Le roman pose ainsi une question essentielle du post-apocalyptique : qu’est-ce qui permet réellement à une civilisation de renaître ?
Pourquoi le lire ? Pour son approche optimiste et originale de l’après-catastrophe, centrée sur la reconstruction plutôt que sur la destruction.
Avec Le Monde englouti, J. G. Ballard imagine une Terre transformée par une catastrophe climatique.
La fonte des calottes glaciaires a fait monter les océans et une grande partie des anciennes villes se retrouve sous les eaux.
Mais Ballard ne se contente pas de raconter la survie de quelques personnages dans un monde ravagé.
Son véritable sujet est la transformation progressive de l’être humain confronté à un environnement qui n’a plus rien à voir avec celui qu’il connaissait.
La nature reprend ses droits et les survivants semblent parfois attirés par ce nouveau monde plutôt que de chercher à restaurer l’ancien.
Publié en 1962, le roman apparaît aujourd’hui particulièrement visionnaire.
Pourquoi le lire ? Pour découvrir l’un des grands classiques de la science-fiction climatique et une œuvre qui questionne autant la psychologie humaine que la catastrophe écologique.
Après une guerre nucléaire qui a rendu la surface de la Terre pratiquement inhabitable, les survivants de Moscou se sont réfugiés dans le métro.
Chaque station est devenue une petite communauté, avec ses propres règles, ses croyances et parfois ses idéologies.
C’est dans cet univers que commence l’histoire d’Artyom.
Metro 2033 est à la fois un roman de survie, une aventure post-apocalyptique et une réflexion sur la manière dont les êtres humains reconstruisent des sociétés après une catastrophe.

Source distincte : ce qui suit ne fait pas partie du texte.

Lemma calm_step (x y : list CommandInfo * storage) : queue_step true x y -> calm_ok x.1 x.2 -> calm_ok y.1 y.2.
Proof.
  intros Hstep [T P]. destruct Hstep as [l s key c Hc|l s s' key E|l s s' key E|l s s' key E]; cbn [fst snd] in *.
  - specialize (Hc eq_refl). unfold executing in Hc. unfold push_command.
    assert (D : default ([], Waiting) (stateChangeQueueMap s !! key) = (default [] (fst <$> stateChangeQueueMap s !! key), Waiting)).
    { destruct (stateChangeQueueMap s !! key) as [[q [|d]]|]; easy. }
    rewrite D. split.
    + intros key' q' c'. cbn. rewrite lookup_insert. destruct (decide (key = key')); [congruence | apply T].
    + cbn [executed]. rewrite queued_insert, push_perm, <- P. cbn [app]. rewrite <- Permutation_middle, <- Permutation_cons_append.
      apply Permutation_cons, Permutation_app_head; [reflexivity|].
      destruct (stateChangeQueueMap s !! key) as [[q [|d]]|] eqn:K; [|discriminate|].
      * symmetry. exact (queued_split key q Waiting s K).
      * rewrite delete_id by exact K. now destruct s.
  - unfold take_top in E. destruct (stateChangeQueueMap s !! key) as [[q [|d]]|] eqn:K; try discriminate.
    destruct (pq_top q) as [c|] eqn:Q; [|discriminate]. injection E as <-. split.
    + intros key' q' c'. cbn. rewrite lookup_insert. destruct (decide (key = key')); [congruence | apply T].
    + cbn [executed]. now rewrite queued_insert, <- (queued_split key q Waiting s K).
  - unfold finish in E. destruct (stateChangeQueueMap s !! key) as [[q [|c]]|] eqn:K; try discriminate. injection E as <-. split.
    + intros key' q' c'. cbn. rewrite lookup_insert. destruct (decide (key = key')); [congruence | apply T].
    + cbn [executed]. rewrite queued_insert, <- P, (queued_split key q _ s K).
      rewrite (top_pop c q) at 2 by (eapply T; exact K). cbn [app]. now rewrite <- app_assoc.
  - unfold flush in E. destruct (stateChangeQueueMap s !! key) as [[[|x q] [|c]]|] eqn:K; try discriminate. injection E as <-. split.
    + intros key' q' c'. cbn. rewrite lookup_delete. destruct (decide (key = key')); [discriminate | apply T].
    + cbn [executed]. now rewrite <- P, (queued_split key [] Waiting s K).
Qed.

(** C22: In a run in which no command arrives at a queue whose thread is executing, the commands executed
    and those still queued are the commands that arrived, each as often as it arrived: none is lost
    and none is executed twice. *)
Theorem commands_once (l : list CommandInfo) (s : storage) :
  rtc (queue_step true) ([], mkStorage ∅ []) (l, s) -> (executed s ++ queued s)%list ≡ₚ l.
Proof.
  intros R. enough (O : calm_ok (l, s).1 (l, s).2) by exact (calm_perm _ _ O).
  refine (rtc_ind_r (R := queue_step true) (fun y => calm_ok y.1 y.2) _ _ _ _ R);
    [split; [now intros key q c; cbn; rewrite lookup_empty | reflexivity] | intros y z _ S; exact (calm_step y z S)].
Qed.

(** ** An overtaken command *)

(** A command older than all of a queue comes out on top. *)
Lemma push_oldest (c d : CommandInfo) (q : list CommandInfo) :
  pq_top q = Some c -> timestamp d < timestamp c -> pq_top (pq_push d q) = Some d.
Proof.
  intros T L. destruct (pq_top (pq_push d q)) as [t|] eqn:E.
  2: { apply top_none in E. pose proof (push_perm d q) as P. rewrite E in P. now apply Permutation_nil in P. }
  pose proof (transitivity (symmetry (push_perm d q)) (top_pop _ _ E)) as P.
  pose proof (top_first _ _ E) as Ft. pose proof (top_first _ _ T) as Fc. rewrite Forall_forall in Ft, Fc.
  assert (Hd : OrderByTimeStamp t d = false) by (apply Ft; rewrite (push_perm d q); apply elem_of_cons; now left).
  assert (Ht : t ∈ d :: q) by (rewrite P; apply elem_of_cons; now left).
  apply elem_of_cons in Ht as [->|Ht]; [reflexivity|]. exfalso. specialize (Fc _ Ht).
  unfold OrderByTimeStamp in *. apply Z.ltb_ge in Hd, Fc. lia.
Qed.

(** The only oldest command is the top of every rearrangement. *)
Lemma top_same (c : CommandInfo) (q' q : list CommandInfo) :
  q' ≡ₚ q -> pq_top q = Some c -> (forall x, x ∈ q -> timestamp x = timestamp c -> x = c) -> pq_top q' = Some c.
Proof.
  intros P T U. assert (C : c ∈ q) by (rewrite (top_pop _ _ T); apply elem_of_cons; now left).
  destruct (pq_top q') as [x|] eqn:E.
  2: { apply top_none in E. subst q'. apply Permutation_nil in P. subst q. now apply elem_of_nil in C. }
  assert (X : x ∈ q) by (rewrite <- P, (top_pop _ _ E); apply elem_of_cons; now left).
  pose proof (top_first _ _ T) as A. pose proof (top_first _ _ E) as B. rewrite Forall_forall in A, B.
  specialize (A x X). rewrite <- P in C. specialize (B c C). unfold OrderByTimeStamp in *. apply Z.ltb_ge in A, B.
  f_equal. apply U; [exact X | lia].
Qed.

(** C24: When a command with an older timestamp arrives while a thread executes the top of its queue,
    the thread then removes the newcomer, which is never executed, and leaves the command it has
    executed in the queue, the next to be executed if no other is as old. *)
Theorem command_lost (s : storage) (key : string) (q : list CommandInfo) (c d : CommandInfo) :
  stateChangeQueueMap s !! key = Some (q, Executing c) -> pq_top q = Some c -> timestamp d < timestamp c ->
  exists s' q', finish key (push_command key d s) = Some s' /\ executed s' = (executed s ++ [c])%list /\
    stateChangeQueueMap s' = <[key := (q', Waiting)]> (stateChangeQueueMap s) /\ q' ≡ₚ q /\
    ((forall x, x ∈ q -> timestamp x = timestamp c -> x = c) ->
     take_top key s' = Some (mkStorage (<[key := (q', Executing c)]> (stateChangeQueueMap s)) (executed s'))).
Proof.
  intros K T L. unfold finish, push_command. rewrite K. cbn. rewrite lookup_insert_eq.
  pose proof (transitivity (symmetry (push_perm d q)) (top_pop _ _ (push_oldest _ _ _ T L))) as P. apply Permutation_cons_inv in P. symmetry in P.
  do 2 eexists. split; [reflexivity|]. split; [reflexivity|]. cbn. split; [apply insert_insert_eq|]. split; [exact P|].
  intros U. unfold take_top. cbn. rewrite lookup_insert_eq, (top_same c _ q P T U). f_equal. f_equal. now rewrite !insert_insert_eq.
Qed.

End Queue.

(** ** An implementation of the interface: a list searched for its oldest element *)

Section Oldest.
Context {A : Type} (time : A -> Z).

(** The oldest element of a list, the first of several, and the others. *)
Fixpoint oldest (c : A) (q : list A) : A * list A :=
  match q with
  | [] => (c, [])
  | d :: q => let '(m, r) := oldest d q in if time m <? time c then (m, c :: r) else (c, m :: r)
  end.

Lemma oldest_spec (q : list A) (c : A) :
  c :: q ≡ₚ (oldest c q).1 :: (oldest c q).2 /\ Forall (fun d => (time d <? time (oldest c q).1) = false) (c :: q).
Proof.
  revert c. induction q as [|d q IH]; intros c.
  { split; [reflexivity|]. constructor; [apply Z.ltb_irrefl | constructor]. }
  cbn [oldest]. destruct (IH d) as [P F]. destruct (oldest d q) as [m r]. cbn [fst snd] in *.
  destruct (time m <? time c) eqn:L; cbn [fst snd]; (split; [rewrite P; first [reflexivity | apply Permutation_swap]|]).
  - constructor; [apply Z.ltb_ge; apply Z.ltb_lt in L; lia | exact F].
  - constructor; [apply Z.ltb_irrefl|]. eapply Forall_impl; [exact F|]. cbn. intros x Hx. apply Z.ltb_ge in L, Hx. apply Z.ltb_ge. lia.
Qed.

Definition list_queue : PriorityQueue A (fun a b => time b <? time a).
Proof.
  refine {| pq_push := cons;
    pq_top q := match q with [] => None | c :: q => Some (oldest c q).1 end;
    pq_pop q := match q with [] => [] | c :: q => (oldest c q).2 end |}.
  - reflexivity.
  - now intros [|c q].
  - intros c [|d q] E; [discriminate|]. injection E as <-. apply oldest_spec.
  - intros c [|d q] E; [discriminate|]. injection E as <-. apply oldest_spec.
Defined.
End Oldest.

Definition command_queue : PriorityQueue CommandInfo OrderByTimeStamp := list_queue timestamp.

(** ** Witnesses *)

Definition at_time (tm : Z) : CommandInfo := mkCommand ∅ tm ["1"; "x"].

Lemma commands_once_witness :
  exists s, rtc (queue_step (H0 := command_queue) true) ([], mkStorage ∅ []) ([at_time 2; at_time 1], s) /\
    executed s = [at_time 1] /\ (executed s ++ queued s)%list ≡ₚ [at_time 2; at_time 1].
Proof.
  eassert (R : rtc (queue_step (H0 := command_queue) true) ([], mkStorage ∅ []) ([at_time 2; at_time 1], _)).
  { eapply rtc_l; [apply step_push with (key := "k") (c := at_time 2); reflexivity|].
    eapply rtc_l; [apply step_push with (key := "k") (c := at_time 1); reflexivity|].
    eapply rtc_l; [apply step_take with (key := "k"); reflexivity|].
    eapply rtc_l; [apply step_finish with (key := "k"); reflexivity|]. apply rtc_refl. }
  eexists. split; [exact R|]. split; [reflexivity|]. exact (commands_once (H0 := command_queue) _ _ R).
Defined.

Lemma command_lost_witness :
  let s := mkStorage {[ "k" := ([at_time 2], Executing (at_time 2)) ]} [] in
  exists s' q', finish (H0 := command_queue) "k" (push_command (H0 := command_queue) "k" (at_time 1) s) = Some s' /\
    executed s' = [at_time 2] /\ stateChangeQueueMap s' !! "k" = Some (q', Waiting) /\ q' = [at_time 2].
Proof.
  destruct (command_lost (H0 := command_queue) (mkStorage {[ "k" := ([at_time 2], Executing (at_time 2)) ]} []) "k" [at_time 2] (at_time 2) (at_time 1))
    as (s' & q' & E & X & M & P & _); [reflexivity | reflexivity | reflexivity |].
  exists s', q'. split; [exact E|]. split; [exact X|]. split; [rewrite M; reflexivity|]. now apply Permutation_singleton_r in P.
Defined.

Le métro devient une véritable miniature de l’humanité : chaque station développe sa propre identité et les tensions entre les différents groupes sont parfois aussi dangereuses que les créatures qui vivent dans les tunnels.
Le succès du roman a donné naissance à une importante série littéraire et à plusieurs adaptations vidéoludiques.

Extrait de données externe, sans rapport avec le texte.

Definition addChildNode (source channelId txid tid tree object guid : string) : M storage_node unit :=
  let objectHash := addObject object in
  dhtPut (object_key tree tid guid) objectHash;;
  send source channelId stateChange txid guid objectHash;;
  linkToRoot (tree_key tree tid) guid objectHash txid;;
  when (String.eqb tree "template") (create_entity tid guid).

Definition updateChildNode (source tree channelId txid tid objectId object : string) : M storage_node unit :=
  rootHash ← dhtGet (root_key (tree_key tree tid));
  if String.eqb rootHash "" then send source channelId exception txid objectId MSG_INVALID_OBJECT_ID
  else
    existingObjectHash ← of_result (field (getUnorderedEdgeNamesOf rootHash) objectId);
    if String.eqb existingObjectHash "" then send source channelId exception txid objectId MSG_INVALID_OBJECT_ID
    else
      updatedObject ← of_result (updateValues (fetchObject existingObjectHash) object);
      let objectHash := addObject updatedObject in
      dhtPut (object_key tree tid objectId) objectHash;;
      send source channelId stateChange txid objectId objectHash;;
      linkToRoot (tree_key tree tid) objectId objectHash txid.

Definition deleteObject (source tree channelId txid tid objectId : string) : M storage_node unit :=
  dhtPut (object_key tree tid objectId) "";;
  send source channelId stateChange txid objectId "deleted successfully";;
  rootHash ← dhtGet (root_key (tree_key tree tid));
  unLinkToRoot (tree_key tree tid) txid rootHash objectId;;
  when (String.eqb tree "template") (dhtPut (entity_key tid objectId) "").

(** ** Commands *)

(** [command[i]]: no check of the index. *)
Definition argument (command : list string) (i : nat) : M storage_node string :=
  match command !! i with Some a => mret a | None => throw undefined end.

Definition base64_argument (command : list string) (i : nat) : M storage_node string :=
  a ← argument command i; mret (base64_decode a).

Definition run_command (memory : Z) (command : list string) (source channelId txid tid guid : string) : M storage_node unit :=
  number ← argument command 0;
  cmd ← of_result (stol number);
  match s8 cmd with
  | 1 => o ← base64_argument command 1; addChildNode source channelId txid tid "template" o guid
  | 2 => e ← argument command 1; d ← base64_argument command 2;
         createOrDeleteDocument source channelId txid tid e "" d "" guid
  | 3 => catch (o ← base64_argument command 1; addChildNode source channelId txid tid "function" o guid) (mret tt)
  | 4 => i ← argument command 1; o ← base64_argument command 2;
         updateChildNode source "template" channelId txid tid i o
  | 5 => e ← argument command 1; x ← argument command 2; d ← base64_argument command 3;
         updateOrDeleteDocument memory source channelId txid tid e x d "update"
  | 6 => i ← argument command 1; o ← base64_argument command 2;
         updateChildNode source "function" channelId txid tid i o
  | 7 => i ← argument command 1; deleteObject source "template" channelId txid tid i
  | 8 => e ← argument command 1; x ← argument command 2;
         updateOrDeleteDocument memory source channelId txid tid e x "" "delete"
  | 9 => i ← argument command 1; deleteObject source "function" channelId txid tid i
  | _ => mret tt
  end.

Definition executeStateChangeCommand (memory : Z) (command : list string) (source channelId txid tid guid : string) :
    M storage_node unit :=
  catch (run_command memory command source channelId txid tid guid) (mret tt).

Pourquoi le lire ? Pour son atmosphère oppressante et son extraordinaire vision d’une civilisation reconstruite sous terre après une guerre nucléaire.
Imaginez un monde dans lequel les derniers survivants de l’humanité vivent enfermés sous terre.
Ils n’ont pas le droit de sortir.
Ils ne savent même plus exactement pourquoi.
C’est le point de départ de Silo, le premier roman d’une série devenue l’une des grandes références du post-apocalyptique moderne.
Hugh Howey construit progressivement un univers extrêmement mystérieux dans lequel chaque réponse apporte de nouvelles questions.
La force du roman vient notamment de son concept : le lecteur découvre le fonctionnement du silo en même temps que les personnages, et comprend progressivement que l’histoire officielle pourrait ne pas être celle que l’on croit.
Silo est donc autant un roman post-apocalyptique qu’un formidable thriller dystopique.
Pourquoi le lire ? Pour son atmosphère claustrophobique, son mystère et son remarquable travail sur la construction d’une société entièrement coupée du monde extérieur.
Publié en 1972, Le Troupeau aveugle est l’un des romans les plus impressionnants de cette sélection par son caractère prémonitoire.
John Brunner imagine une société confrontée à une multitude de catastrophes environnementales : pollution, contamination de l’eau, dégradation des écosystèmes et multiplication des risques sanitaires.
L’auteur ne raconte pas simplement une apocalypse spectaculaire.
Il décrit plutôt un effondrement progressif, provoqué par l’accumulation de problèmes que la société refuse de prendre au sérieux.
Cette approche rend le roman particulièrement inquiétant aujourd’hui.
Plus d’un demi-siècle après sa publication, certaines de ses préoccupations semblent toujours terriblement actuelles.
Pourquoi le lire ? Pour découvrir un roman écologique visionnaire et comprendre que l’apocalypse peut aussi être lente, progressive et largement provoquée par l’activité humaine.
Un homme revient dans sa région après une longue absence.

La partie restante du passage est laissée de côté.